Information supplied:
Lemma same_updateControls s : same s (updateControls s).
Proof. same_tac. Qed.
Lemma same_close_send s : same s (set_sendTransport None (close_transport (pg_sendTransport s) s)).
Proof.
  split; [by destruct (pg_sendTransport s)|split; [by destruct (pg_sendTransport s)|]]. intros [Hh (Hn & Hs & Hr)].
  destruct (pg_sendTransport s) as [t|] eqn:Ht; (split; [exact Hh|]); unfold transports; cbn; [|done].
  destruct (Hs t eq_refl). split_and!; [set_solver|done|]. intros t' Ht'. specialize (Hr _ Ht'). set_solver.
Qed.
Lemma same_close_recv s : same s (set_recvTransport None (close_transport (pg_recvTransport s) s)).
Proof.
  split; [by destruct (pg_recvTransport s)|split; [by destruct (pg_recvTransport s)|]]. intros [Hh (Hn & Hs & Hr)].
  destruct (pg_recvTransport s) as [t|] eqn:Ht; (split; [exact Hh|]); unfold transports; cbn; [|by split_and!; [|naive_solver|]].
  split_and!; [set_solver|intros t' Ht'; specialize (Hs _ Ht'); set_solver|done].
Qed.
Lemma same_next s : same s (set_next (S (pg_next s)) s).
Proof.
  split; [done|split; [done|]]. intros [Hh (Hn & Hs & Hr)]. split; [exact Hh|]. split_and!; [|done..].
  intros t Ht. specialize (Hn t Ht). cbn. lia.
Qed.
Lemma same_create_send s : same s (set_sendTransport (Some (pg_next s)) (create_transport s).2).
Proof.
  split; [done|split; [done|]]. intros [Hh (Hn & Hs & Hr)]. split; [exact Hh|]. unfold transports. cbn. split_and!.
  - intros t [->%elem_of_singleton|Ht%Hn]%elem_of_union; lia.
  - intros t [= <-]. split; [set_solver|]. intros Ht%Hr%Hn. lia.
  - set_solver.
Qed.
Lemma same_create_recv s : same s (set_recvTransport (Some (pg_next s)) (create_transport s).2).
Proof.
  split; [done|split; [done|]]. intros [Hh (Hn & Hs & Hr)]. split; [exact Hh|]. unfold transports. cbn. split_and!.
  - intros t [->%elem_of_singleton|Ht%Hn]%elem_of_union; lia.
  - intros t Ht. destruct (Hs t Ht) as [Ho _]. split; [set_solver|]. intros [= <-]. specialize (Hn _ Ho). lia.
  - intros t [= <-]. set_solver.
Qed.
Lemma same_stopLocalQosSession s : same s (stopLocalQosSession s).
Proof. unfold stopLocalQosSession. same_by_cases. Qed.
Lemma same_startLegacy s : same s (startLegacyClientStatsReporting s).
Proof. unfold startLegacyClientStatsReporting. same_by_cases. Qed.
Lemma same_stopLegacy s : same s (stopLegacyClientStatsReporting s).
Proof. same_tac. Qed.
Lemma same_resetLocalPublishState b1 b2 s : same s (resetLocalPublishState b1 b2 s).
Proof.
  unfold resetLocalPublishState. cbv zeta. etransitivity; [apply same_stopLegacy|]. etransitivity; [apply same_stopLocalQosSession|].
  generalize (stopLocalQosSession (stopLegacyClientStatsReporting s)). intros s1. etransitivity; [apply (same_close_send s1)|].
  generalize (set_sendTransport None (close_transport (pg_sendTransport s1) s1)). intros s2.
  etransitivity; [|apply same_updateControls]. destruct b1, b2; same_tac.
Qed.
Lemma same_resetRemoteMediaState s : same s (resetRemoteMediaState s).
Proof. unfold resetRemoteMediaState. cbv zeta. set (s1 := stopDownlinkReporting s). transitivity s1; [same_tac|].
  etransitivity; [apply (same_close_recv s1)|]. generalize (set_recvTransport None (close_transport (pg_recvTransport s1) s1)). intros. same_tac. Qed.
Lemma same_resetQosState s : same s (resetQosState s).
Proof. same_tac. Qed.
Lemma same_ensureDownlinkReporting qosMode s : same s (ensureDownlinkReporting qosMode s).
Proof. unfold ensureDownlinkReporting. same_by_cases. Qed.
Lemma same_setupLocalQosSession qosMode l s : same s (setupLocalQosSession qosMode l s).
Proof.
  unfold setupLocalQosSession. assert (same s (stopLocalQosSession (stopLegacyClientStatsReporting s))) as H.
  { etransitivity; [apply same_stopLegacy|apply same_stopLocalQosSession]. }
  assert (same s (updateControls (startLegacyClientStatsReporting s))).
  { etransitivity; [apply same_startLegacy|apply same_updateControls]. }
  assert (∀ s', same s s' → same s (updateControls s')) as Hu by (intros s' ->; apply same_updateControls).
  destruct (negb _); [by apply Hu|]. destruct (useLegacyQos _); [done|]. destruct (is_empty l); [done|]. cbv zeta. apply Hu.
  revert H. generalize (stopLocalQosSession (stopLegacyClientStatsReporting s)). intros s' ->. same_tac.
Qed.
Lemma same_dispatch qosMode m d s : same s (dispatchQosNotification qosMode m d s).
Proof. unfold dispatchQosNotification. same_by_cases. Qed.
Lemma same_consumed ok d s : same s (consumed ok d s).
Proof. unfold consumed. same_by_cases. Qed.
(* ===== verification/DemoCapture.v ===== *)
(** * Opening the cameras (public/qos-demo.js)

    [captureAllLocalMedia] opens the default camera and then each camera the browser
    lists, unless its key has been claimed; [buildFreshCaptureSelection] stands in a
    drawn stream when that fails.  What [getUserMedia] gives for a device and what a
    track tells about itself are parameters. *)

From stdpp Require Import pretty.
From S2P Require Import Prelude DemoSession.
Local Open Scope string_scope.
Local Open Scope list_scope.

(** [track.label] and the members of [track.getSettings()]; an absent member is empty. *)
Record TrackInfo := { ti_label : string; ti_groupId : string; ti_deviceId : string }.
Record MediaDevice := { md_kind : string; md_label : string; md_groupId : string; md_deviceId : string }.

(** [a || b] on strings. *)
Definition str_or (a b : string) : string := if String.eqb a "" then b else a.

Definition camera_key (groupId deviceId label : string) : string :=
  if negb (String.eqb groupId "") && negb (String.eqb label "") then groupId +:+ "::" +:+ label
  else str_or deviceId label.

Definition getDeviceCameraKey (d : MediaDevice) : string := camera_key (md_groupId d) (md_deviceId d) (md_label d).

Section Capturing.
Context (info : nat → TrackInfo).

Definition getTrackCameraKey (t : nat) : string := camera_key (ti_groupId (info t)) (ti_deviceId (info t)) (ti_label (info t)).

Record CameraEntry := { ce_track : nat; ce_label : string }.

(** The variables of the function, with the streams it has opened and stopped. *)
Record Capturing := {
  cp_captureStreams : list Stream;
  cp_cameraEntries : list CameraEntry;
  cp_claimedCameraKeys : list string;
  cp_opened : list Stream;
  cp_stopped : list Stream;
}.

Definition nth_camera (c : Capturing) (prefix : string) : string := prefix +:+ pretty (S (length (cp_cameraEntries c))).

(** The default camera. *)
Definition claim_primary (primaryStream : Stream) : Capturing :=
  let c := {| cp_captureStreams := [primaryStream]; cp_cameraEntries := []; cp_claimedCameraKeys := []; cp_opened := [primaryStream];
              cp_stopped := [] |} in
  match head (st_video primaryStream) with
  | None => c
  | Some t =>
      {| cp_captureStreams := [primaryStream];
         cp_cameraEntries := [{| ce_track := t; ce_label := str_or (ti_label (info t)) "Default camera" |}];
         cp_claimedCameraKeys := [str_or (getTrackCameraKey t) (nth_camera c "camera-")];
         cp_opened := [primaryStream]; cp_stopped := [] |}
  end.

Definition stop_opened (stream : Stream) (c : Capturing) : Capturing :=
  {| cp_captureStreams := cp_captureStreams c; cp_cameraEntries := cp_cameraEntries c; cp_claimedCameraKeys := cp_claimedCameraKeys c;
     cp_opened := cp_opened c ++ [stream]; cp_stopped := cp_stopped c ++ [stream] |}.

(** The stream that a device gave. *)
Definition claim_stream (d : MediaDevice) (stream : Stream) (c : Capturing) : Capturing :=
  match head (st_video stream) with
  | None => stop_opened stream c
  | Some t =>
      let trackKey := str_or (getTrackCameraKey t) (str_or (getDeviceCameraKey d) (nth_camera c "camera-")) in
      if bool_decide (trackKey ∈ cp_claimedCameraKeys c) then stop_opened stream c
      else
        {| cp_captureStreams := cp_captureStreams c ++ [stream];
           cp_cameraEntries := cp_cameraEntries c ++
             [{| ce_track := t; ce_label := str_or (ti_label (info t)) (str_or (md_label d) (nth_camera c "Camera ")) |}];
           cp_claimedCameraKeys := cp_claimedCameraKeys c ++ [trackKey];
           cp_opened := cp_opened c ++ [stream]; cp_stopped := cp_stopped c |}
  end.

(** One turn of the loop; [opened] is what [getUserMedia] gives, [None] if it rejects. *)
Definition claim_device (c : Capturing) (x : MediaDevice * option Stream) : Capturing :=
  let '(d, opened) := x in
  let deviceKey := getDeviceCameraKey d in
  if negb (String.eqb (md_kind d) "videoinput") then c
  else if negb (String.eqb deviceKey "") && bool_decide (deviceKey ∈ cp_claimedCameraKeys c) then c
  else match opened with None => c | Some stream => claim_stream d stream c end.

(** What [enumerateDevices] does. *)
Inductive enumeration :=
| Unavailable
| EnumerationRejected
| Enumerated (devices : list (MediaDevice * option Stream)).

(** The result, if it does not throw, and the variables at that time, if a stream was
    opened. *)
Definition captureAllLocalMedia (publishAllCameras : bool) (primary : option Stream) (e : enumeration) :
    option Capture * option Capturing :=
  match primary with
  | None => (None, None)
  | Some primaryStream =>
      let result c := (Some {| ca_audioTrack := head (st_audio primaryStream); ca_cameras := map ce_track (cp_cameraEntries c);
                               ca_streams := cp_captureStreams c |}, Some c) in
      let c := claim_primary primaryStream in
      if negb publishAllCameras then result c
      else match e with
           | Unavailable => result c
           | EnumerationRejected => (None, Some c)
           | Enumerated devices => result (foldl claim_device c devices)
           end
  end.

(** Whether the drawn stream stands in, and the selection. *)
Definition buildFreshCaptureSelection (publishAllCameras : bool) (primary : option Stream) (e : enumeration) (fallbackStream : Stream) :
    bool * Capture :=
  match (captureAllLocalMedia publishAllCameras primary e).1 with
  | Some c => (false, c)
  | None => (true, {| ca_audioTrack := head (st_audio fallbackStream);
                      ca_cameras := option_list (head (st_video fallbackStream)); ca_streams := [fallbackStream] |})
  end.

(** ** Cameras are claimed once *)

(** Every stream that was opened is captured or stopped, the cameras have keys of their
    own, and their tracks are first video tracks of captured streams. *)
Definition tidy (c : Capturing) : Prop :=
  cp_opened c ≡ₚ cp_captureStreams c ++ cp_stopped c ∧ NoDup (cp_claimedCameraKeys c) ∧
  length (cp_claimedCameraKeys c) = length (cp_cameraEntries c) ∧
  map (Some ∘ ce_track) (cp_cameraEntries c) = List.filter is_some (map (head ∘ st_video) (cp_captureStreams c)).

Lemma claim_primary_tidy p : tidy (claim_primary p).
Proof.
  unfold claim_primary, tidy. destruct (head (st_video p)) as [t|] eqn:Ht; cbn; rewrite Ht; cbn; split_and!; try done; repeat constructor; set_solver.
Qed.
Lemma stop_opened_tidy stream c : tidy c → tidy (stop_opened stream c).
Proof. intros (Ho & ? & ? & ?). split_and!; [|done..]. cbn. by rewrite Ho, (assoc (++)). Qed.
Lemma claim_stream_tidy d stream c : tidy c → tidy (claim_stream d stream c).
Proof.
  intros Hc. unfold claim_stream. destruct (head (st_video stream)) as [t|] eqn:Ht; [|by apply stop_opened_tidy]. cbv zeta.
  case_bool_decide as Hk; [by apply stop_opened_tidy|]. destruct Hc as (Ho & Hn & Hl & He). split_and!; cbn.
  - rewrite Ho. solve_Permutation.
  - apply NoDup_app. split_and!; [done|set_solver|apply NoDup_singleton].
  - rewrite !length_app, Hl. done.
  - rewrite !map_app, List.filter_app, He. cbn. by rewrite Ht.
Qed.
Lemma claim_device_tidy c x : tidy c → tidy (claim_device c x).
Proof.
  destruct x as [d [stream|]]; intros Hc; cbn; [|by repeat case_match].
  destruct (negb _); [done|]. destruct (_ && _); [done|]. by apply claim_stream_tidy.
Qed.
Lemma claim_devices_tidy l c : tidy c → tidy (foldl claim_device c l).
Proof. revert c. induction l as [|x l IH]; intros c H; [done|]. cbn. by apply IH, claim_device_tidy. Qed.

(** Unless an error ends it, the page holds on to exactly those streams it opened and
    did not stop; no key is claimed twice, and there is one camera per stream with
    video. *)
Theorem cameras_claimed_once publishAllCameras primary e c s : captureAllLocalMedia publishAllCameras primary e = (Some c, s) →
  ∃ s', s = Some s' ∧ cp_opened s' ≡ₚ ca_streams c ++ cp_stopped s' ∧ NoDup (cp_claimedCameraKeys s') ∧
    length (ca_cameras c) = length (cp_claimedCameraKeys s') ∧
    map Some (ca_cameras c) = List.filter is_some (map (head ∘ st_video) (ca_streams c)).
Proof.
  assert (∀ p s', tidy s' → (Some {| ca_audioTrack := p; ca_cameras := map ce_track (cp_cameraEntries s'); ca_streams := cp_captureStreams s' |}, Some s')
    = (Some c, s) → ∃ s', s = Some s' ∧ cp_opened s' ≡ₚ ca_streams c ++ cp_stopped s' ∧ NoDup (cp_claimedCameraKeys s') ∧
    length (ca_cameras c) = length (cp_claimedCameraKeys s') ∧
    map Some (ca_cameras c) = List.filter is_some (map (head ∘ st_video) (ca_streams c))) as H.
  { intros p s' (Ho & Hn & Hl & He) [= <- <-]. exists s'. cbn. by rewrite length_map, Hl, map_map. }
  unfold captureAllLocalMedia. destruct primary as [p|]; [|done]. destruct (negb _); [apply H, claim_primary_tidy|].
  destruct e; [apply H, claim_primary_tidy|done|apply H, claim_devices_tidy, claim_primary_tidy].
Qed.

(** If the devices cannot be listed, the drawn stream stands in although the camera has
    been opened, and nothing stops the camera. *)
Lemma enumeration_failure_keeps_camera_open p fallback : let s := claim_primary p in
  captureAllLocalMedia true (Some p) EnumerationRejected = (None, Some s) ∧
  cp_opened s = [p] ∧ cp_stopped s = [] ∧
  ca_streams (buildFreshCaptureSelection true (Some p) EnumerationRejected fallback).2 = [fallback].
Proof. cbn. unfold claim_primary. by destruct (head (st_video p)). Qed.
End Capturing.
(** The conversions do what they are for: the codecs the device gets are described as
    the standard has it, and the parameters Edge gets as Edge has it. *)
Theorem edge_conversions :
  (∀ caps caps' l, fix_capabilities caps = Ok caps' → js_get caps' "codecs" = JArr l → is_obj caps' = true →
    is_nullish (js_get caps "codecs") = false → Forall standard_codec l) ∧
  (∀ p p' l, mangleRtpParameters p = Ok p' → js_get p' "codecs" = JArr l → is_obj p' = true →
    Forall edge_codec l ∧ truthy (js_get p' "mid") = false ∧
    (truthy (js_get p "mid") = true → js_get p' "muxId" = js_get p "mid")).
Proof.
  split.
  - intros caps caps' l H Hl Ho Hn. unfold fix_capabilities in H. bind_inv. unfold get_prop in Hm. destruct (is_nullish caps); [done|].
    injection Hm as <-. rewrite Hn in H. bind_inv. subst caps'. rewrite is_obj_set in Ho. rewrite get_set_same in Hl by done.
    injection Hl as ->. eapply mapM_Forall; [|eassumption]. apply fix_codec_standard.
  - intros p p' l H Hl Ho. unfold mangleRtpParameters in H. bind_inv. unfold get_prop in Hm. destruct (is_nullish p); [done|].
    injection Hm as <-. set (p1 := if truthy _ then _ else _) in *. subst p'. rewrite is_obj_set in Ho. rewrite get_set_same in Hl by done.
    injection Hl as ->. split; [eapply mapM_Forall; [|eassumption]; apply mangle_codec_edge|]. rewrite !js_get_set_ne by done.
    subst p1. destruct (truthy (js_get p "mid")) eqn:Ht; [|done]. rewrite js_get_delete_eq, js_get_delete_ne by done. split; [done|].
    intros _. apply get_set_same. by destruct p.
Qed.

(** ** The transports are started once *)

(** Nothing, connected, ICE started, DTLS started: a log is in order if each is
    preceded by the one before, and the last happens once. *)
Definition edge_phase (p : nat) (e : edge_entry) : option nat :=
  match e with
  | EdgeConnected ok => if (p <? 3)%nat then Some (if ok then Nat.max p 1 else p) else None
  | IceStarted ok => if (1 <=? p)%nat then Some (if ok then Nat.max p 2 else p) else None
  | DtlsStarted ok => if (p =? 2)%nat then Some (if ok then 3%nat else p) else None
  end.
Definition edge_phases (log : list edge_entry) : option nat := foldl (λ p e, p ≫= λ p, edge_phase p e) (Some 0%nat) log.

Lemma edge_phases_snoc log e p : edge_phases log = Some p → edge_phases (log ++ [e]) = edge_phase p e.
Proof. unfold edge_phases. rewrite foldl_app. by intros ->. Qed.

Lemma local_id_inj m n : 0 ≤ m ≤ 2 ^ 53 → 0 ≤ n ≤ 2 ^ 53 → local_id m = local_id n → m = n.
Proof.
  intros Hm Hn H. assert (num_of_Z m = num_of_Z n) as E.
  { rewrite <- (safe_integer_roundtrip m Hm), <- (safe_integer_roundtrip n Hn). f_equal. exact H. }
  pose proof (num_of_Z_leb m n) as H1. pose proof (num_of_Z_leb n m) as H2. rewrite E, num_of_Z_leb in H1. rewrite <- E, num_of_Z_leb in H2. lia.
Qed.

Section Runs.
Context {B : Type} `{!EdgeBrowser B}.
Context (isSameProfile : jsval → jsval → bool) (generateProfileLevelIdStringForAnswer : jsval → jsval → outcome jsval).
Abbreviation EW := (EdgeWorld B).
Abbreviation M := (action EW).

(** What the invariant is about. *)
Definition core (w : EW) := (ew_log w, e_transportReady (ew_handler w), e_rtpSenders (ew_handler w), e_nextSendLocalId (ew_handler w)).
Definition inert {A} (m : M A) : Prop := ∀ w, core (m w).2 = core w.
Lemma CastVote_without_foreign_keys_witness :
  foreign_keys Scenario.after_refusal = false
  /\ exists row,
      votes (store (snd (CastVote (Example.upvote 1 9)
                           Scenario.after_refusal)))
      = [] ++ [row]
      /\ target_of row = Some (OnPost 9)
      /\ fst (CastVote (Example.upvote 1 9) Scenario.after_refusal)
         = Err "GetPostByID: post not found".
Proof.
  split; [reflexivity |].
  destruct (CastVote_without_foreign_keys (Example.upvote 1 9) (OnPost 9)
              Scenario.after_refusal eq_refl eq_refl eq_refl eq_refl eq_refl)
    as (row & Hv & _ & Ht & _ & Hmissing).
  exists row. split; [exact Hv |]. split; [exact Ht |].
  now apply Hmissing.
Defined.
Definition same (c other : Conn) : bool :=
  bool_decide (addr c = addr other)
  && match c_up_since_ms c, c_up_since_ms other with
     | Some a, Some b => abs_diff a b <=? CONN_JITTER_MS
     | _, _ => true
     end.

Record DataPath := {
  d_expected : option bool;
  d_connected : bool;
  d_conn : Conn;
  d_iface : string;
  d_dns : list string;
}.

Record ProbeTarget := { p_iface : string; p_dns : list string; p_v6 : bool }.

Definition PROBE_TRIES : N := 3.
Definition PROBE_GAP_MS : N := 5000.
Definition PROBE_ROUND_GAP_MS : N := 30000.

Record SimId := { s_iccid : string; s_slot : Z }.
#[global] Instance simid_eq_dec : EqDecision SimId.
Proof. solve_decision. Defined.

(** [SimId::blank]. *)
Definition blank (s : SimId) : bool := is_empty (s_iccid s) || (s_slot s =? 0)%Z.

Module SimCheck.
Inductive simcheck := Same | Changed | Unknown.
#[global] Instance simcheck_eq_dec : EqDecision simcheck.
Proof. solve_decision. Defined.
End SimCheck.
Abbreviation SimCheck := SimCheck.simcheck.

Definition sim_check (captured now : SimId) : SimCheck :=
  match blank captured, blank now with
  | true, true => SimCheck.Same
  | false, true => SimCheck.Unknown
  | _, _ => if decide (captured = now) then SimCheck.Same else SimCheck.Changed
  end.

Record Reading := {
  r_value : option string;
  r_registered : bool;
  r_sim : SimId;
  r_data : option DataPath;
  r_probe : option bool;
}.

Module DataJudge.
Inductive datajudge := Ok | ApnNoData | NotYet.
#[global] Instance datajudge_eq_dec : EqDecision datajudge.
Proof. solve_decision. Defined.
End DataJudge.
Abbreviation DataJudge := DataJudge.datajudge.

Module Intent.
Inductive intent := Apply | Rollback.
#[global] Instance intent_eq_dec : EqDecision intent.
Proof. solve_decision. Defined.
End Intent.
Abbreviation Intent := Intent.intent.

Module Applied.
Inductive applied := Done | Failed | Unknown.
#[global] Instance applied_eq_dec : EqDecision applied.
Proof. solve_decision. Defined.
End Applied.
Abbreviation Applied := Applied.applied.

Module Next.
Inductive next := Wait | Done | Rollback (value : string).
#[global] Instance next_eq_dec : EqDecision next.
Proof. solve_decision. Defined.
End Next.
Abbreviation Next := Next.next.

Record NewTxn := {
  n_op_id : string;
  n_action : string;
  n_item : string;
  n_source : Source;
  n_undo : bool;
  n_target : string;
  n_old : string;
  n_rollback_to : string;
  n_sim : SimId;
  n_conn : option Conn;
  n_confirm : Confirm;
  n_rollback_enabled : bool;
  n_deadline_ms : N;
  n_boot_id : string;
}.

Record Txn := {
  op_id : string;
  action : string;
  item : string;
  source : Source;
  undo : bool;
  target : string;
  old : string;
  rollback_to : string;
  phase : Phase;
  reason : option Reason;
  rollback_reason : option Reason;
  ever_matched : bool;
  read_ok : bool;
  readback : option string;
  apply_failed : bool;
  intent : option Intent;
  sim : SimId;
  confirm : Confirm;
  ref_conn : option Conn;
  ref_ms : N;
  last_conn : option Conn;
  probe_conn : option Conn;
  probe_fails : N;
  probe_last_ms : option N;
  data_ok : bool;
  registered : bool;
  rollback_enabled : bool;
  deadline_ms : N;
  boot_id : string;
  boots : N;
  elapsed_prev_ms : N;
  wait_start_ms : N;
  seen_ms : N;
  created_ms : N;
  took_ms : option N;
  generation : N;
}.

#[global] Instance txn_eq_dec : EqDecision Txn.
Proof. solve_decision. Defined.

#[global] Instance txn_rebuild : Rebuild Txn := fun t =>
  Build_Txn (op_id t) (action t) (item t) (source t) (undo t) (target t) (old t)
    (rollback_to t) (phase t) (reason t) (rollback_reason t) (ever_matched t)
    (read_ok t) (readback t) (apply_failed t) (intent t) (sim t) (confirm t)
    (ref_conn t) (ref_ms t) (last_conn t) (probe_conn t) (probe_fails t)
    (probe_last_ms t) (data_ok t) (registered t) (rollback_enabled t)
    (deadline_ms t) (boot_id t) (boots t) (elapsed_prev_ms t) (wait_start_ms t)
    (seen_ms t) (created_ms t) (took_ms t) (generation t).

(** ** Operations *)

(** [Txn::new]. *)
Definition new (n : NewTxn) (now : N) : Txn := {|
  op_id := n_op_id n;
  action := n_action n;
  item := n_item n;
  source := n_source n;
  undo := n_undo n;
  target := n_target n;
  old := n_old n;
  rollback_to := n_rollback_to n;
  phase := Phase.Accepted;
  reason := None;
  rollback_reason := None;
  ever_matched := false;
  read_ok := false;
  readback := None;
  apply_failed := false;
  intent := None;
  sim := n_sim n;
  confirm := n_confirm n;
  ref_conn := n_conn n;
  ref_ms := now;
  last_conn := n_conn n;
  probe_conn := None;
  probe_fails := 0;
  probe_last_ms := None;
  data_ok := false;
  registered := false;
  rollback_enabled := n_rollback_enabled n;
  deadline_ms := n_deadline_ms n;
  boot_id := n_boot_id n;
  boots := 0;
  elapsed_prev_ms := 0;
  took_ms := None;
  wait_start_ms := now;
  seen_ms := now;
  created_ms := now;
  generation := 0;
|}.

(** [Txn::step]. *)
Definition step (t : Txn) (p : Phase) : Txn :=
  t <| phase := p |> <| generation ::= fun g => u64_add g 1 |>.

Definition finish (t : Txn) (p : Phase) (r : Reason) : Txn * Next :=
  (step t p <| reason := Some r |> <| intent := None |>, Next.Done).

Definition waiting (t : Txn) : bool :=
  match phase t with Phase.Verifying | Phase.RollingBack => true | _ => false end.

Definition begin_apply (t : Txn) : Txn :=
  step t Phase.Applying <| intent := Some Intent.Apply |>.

Your assignment:
Using the material above, find each line that holds "repeat" and copy that line.

Answer to the exercise:
  unfold claim_primary, tidy. destruct (head (st_video p)) as [t|] eqn:Ht; cbn; rewrite Ht; cbn; split_and!; try done; repeat constructor; set_solver.
  destruct x as [d [stream|]]; intros Hc; cbn; [|by repeat case_match].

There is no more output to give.